Admission requirements

There are no admission requirements for the course.

Description

The title, an inter-‘national’ relation of Japan presupposes the existence of the nation-state. Yet, the concept of sovereignty, nation-state, and territory are all modern concepts that became ubiquitous through the expansion of European International Society—be it in the form of the imposition of unequal treaties, colonization, or socialization. Working with the thesis that to presuppose the ‘national’ to speak of international relations of Japan is inadequate to understand the contemporary impasse in inter-Asian international politics after decolonization in 1945, this course offers a vantage point with which to review the relations between Japan and the world by historicizing these global ‘common-sense’. Why is there a statue of Indian Judge Pal within the premises of the Yasukuni War Shrine? Why do Japan’s neighbors become anxious when there are talks of making Japan a ‘normal’ state? To think through these questions together, we begin from the mid-nineteenth century rather than 1945 when many, though not all, former colonies became independent nation-states. The concept of the international is inadequate in comprehending Japanese imperialism and decolonization, or the memories of war and colonial rule that continue to implicitly bind contemporary Japanese security discourse.

Course objectives

The syllabus is crafted with the aim of cultivating a historically informed and comparative approach to the study of Japanese Inter-‘national’ relations. Rather than presupposing contemporary norms that govern international relations, students are asked to analyze contemporary events in light of overlapping layers of various conceptions of political orders. How are some past memories evoked in international relations between Japan and Asia and the West, how are some memories suppressed? What were the theoretical dillemmas that those in the non-‘West’ faced amidst the transformation of international order in the nineteenth and twentieth century? How do transition and translation intertwine in theorizing international relations? How might we think of the imperial debris that hums in the present?

Mode of instruction

Lecture and seminar

Course Load

All students MUST (140 hours for 5ECs):
1. Attend and participate in 13 x 2-hour lecture/seminar sessions (26hours)
2. Complete the required readings prior to class and actively participate in seminar discussions (3hours x 12 equals to 36hours)
3. Write two research papers (20hours and 60hours, total of 80hours)

Assessment method

Participation 20%
Midterm Essay (1000words including footnotes and references) 30%
Final Essay (2000-2500words including footnotes and references) 50%

In order for the student to obtain a grade ALL components must be completed.
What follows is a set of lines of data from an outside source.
(** ** Sequences of operations *)

(** One request, job or command; the cache of the process is arbitrary. *)
Inductive auth_step : World → World → Prop :=
  | step_register e p ip ua w : auth_step w (state_of (RegisterUser.execute e p ip ua) w)
  | step_login e p ip ua w : auth_step w (state_of (LoginUser.execute cfg e p ip ua) w)
  | step_rotate t ip ua w : auth_step w (state_of (RotateRefreshToken.execute cfg t ip ua) w)
  | step_logout t w : auth_step w (state_of (LogoutUser.execute t) w)
  | step_logout_all b u ip ua w c : auth_step w (state_of (LogoutAllSessions.execute b u ip ua) (w, c : C)).1
  | step_request_reset e ip w : auth_step w (state_of (RequestPasswordReset.execute cfg e ip) w)
  | step_confirm_reset b t p w c : auth_step w (state_of (ConfirmPasswordReset.execute b t p) (w, c : C)).1
  | step_request_verification i ip w : auth_step w (state_of (RequestEmailVerification.execute cfg i ip) w)
  | step_confirm_verification b t w c : auth_step w (state_of (ConfirmEmailVerification.execute b t) (w, c : C)).1
  | step_deactivate b i w c :
      auth_step w (state_of (DeactivateUser.execute (Some revoke_all_refresh_tokens) b i) (w, c : C)).1
  | step_erase i reason w : auth_step w (state_of (EraseUser.execute i reason) w)
  | step_purge fuel n w : auth_step w (state_of (PurgeExpiredTokens.execute fuel n) w).

(** A procedure on the rows and the cache keeps the rows' invariant. *)
Definition safe2 {A} (m : M (World * C) A) : Prop := ∀ wc, kept dead wc.1 → kept dead (m wc).2.1.
Lemma safe2_fst {A} (m : IO A) : safe dead m → safe2 (on_fst m).
Proof. intros Hm [w c] Hw. unfold on_fst. cbn. destruct (Hm w Hw) as (? & _). by destruct (m w). Qed.
Lemma safe2_snd {A} (m : M C A) : safe2 (on_snd m).
Proof. intros [w c] Hw. unfold on_snd. cbn. by destruct (m c). Qed.
Lemma safe2_bind {A B} (m : M (World * C) A) (f : A → M (World * C) B) : safe2 m → (∀ a, safe2 (f a)) → safe2 (m ≫= f).
Proof.
  intros Hm Hf wc Hw. rewrite run_bind. specialize (Hm wc Hw). destruct (m wc) as [[a|e] wc']; [|done]. by apply Hf.
Qed.
Lemma safe2_ret {A} (a : A) : safe2 (mret a).
Proof. by intros wc. Qed.
Lemma safe2_invalidate b u : safe2 (invalidate_cached b u).
Proof. destruct b; [apply safe2_snd|apply safe2_ret]. Qed.
Lemma safe2_after b r : safe2 (after_consume b r).
Proof.
  destruct r as [u|e]; [|apply safe2_ret]. apply safe2_bind; [apply safe2_invalidate|intros _; apply safe2_ret].
Qed.

Lemma safe2_logout_all b u ip ua : safe2 (LogoutAllSessions.execute b u ip ua).
Proof.
  apply safe2_bind; [apply safe2_fst, safe_revoke_user|intros _].
  apply safe2_bind; [apply safe2_invalidate|intros _].
  apply safe2_bind; [apply safe2_fst, safe_record_audit|intros _; apply safe2_ret].
Qed.
Lemma safe2_deactivate b i : safe2 (DeactivateUser.execute (Some revoke_all_refresh_tokens) b i).
Proof.
  apply safe2_bind; [apply safe2_fst, safe_get_by_id|]. intros [u|]; [|apply safe2_ret].
  apply safe2_bind; [apply safe2_bind; [apply safe2_logout_all|intros _; apply safe2_ret]|intros _].
  apply safe2_bind; [apply safe2_fst, safe_set_inactive|intros _; apply safe2_ret].
Qed.

Lemma auth_step_kept w w' : auth_step w w' → kept dead w → kept dead w'.
Proof.
  intros Hstep Hw. destruct Hstep; unfold state_of.
  - by apply safe_register.
  - by apply safe_login.
  - by apply safe_rotate.
  - by apply safe_logout.
  - by apply safe2_logout_all.
  - by apply safe_request_reset.
  - apply safe2_bind; [by apply safe2_fst, safe_pure| |done]. intros h.
    apply safe2_bind; [apply safe2_fst, safe_consume; intros; apply keeps_apply_reset|intros; apply safe2_after].
  - by apply safe_request_verification.
  - apply safe2_bind; [|intros; apply safe2_after|done].
    apply safe2_fst, safe_consume. intros. apply keeps_apply_verification.
  - by apply safe2_deactivate.
  - by apply safe_erase.
  - by apply safe_purge.
Qed.

Lemma auth_steps_kept w w' : rtc auth_step w w' → kept dead w → kept dead w'.
Proof. induction 1 as [|w1 w2 w3 Hs _ IH]; [done|]. intros Hw. apply IH. by eapply auth_step_kept. Qed.
End operations.

(** ** Properties *)

Section properties.
Context `{Env} `{!UuidsDistinct} `{Jwt} (cfg : AuthSettings) {C : Type} `{PrincipalCachePort C}.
For resit student only takes theh resit for the parts that were insufficient. The sufficient parts cannot be re-taken.

Blackboard

Blackboard will be used for:

  • Access to syllabus only.

  • The readings will not be placed on blackboard. Students must find these themselves, more to be instructed on the first day of seminar.

Reading list

Nakae Chomin, A Discourse by Three Drunkards on Government. Translated by Nobuko Tsukui (Boston, Weatherhill, 1984)

Barak Kushner eds., The Dismantling of Japan’s empire in East Asia: deimperialization, postwar legitimation and imperial afterlife (New York, Routledge 2017)

Registration

Enrolment through uSis is mandatory.